▸ **Materials provided**
(* ===== verification/IioBuffer.v ===== *)
(** * IIO buffers (iio-buffer-utils.c)

    Channel descriptions read from sysfs, the layout of a scan, the decoding of
    a channel, and the set-up and teardown of a buffer.  Sysfs is the class
    [Sysfs]: what a read or a write answers is a function of the writes made
    so far, newest first. *)

From Stdlib Require Import ZArith Lia SpecFloat Ascii.
From stdpp Require Import base list strings pretty sets.
From S2P Require Import Prelude Floats Drivers Os MxcFilter MxcDevice.

#[local] Open Scope string_scope.
#[local] Open Scope list_scope.
#[local] Open Scope Z_scope.
#[local] Open Scope prog_scope.

(** ** Sysfs *)

Definition ENOENT := 2.
Definition EINVAL := 22.

(** A write of a file: path and text. *)
Definition FsWrite : Type := string * string.
Abbreviation FsHist := (list FsWrite).

Class Sysfs := {
  fs_dir : FsHist -> string -> option (list string);
  (** [inl e]: the errno of the open. *)
  fs_read : FsHist -> string -> Z + string;
  (** Zero, or the errno of the open; and the result of the [fprintf]. *)
  fs_write_open : FsHist -> string -> Z;
  fs_write_ret : FsHist -> string -> string -> Z
}.

(** [g_build_filename] *)
Definition g_build_filename (a b : string) : string := a +:+ "/" +:+ b.

(** ** C library: what [fscanf] takes for [%d], [%u] and the type format *)

Fixpoint skip_ws (s : string) : string :=
  match s with
  | String c s' => if is_space c then skip_ws s' else s
  | EmptyString => s
  end.

Fixpoint scan_digits (seen : bool) (acc : Z) (s : string) : option (Z * string) :=
  match s with
  | String c s' =>
      let n := Z.of_N (N_of_ascii c) in
      if (48 <=? n) && (n <=? 57) then scan_digits true (acc * 10 + (n - 48)) s'
      else if seen then Some (acc, s) else None
  | EmptyString => if seen then Some (acc, s) else None
  end.

Definition scan_int (s : string) : option (Z * string) :=
  match skip_ws s with
  | String "-" s' => match scan_digits false 0 s' with Some (v, r) => Some (- v, r) | None => None end
  | String "+" s' => scan_digits false 0 s'
  | s' => scan_digits false 0 s'
  end.

Definition scan_uint (s : string) : option (Z * string) :=
  match scan_int s with Some (v, r) => Some (wrap 32 v, r) | None => None end.

Definition scan_lit (c : ascii) (s : string) : option string :=
  match s with String d s' => if Ascii.eqb c d then Some s' else None | EmptyString => None end.

Definition scan_char (s : string) : option (ascii * string) :=
  match s with String c s' => Some (c, s') | EmptyString => None end.

(** ["%ce:%c%u/%u>>%u"]: the five conversions, or fewer. *)
Definition scan_type (s : string) : option (ascii * ascii * Z * Z * Z) :=
  endian ← scan_char s;
  s1 ← scan_lit "e" endian.2;
  s2 ← scan_lit ":" s1;
  sign ← scan_char s2;
  bits ← scan_uint sign.2;
  s3 ← scan_lit "/" bits.2;
  pad ← scan_uint s3;
  s4 ← scan_lit ">" pad.2;
  s5 ← scan_lit ">" s4;
  sh ← scan_uint s5;
  Some (endian.1, sign.1, bits.1, pad.1, sh.1).

(** ** Data *)

Record iio_channel_info := Chan {
  name : string; generic_name : string; scale : float; offset : float; index : Z;
  is_signed : bool; bits_used : Z; bytes : Z; shift : Z; mask : Z; be : bool; location : Z
}.

Definition set_location (l : Z) (c : iio_channel_info) : iio_channel_info :=
  Chan (name c) (generic_name c) (scale c) (offset c) (index c) (is_signed c) (bits_used c)
       (bytes c) (shift c) (mask c) (be c) l.

Record BufferDrvData := Buf {
  dev_dir_name : string; trigger_name : option string;
  channels : list iio_channel_info; scan_size : Z
}.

▸ **What needs to be done**
Quote the data above from the line containing "match s with String d" to the line containing "Definition set_location (l", inclusive, and stop.

▸ **Solution to this task**
  match s with String d s' => if Ascii.eqb c d then Some s' else None | EmptyString => None end.

Definition scan_char (s : string) : option (ascii * string) :=
  match s with String c s' => Some (c, s') | EmptyString => None end.

(** ["%ce:%c%u/%u>>%u"]: the five conversions, or fewer. *)
Definition scan_type (s : string) : option (ascii * ascii * Z * Z * Z) :=
  endian ← scan_char s;
  s1 ← scan_lit "e" endian.2;
  s2 ← scan_lit ":" s1;
  sign ← scan_char s2;
  bits ← scan_uint sign.2;
  s3 ← scan_lit "/" bits.2;
  pad ← scan_uint s3;
  s4 ← scan_lit ">" pad.2;
  s5 ← scan_lit ">" s4;
  sh ← scan_uint s5;
  Some (endian.1, sign.1, bits.1, pad.1, sh.1).

(** ** Data *)

Record iio_channel_info := Chan {
  name : string; generic_name : string; scale : float; offset : float; index : Z;
  is_signed : bool; bits_used : Z; bytes : Z; shift : Z; mask : Z; be : bool; location : Z
}.

Definition set_location (l : Z) (c : iio_channel_info) : iio_channel_info :=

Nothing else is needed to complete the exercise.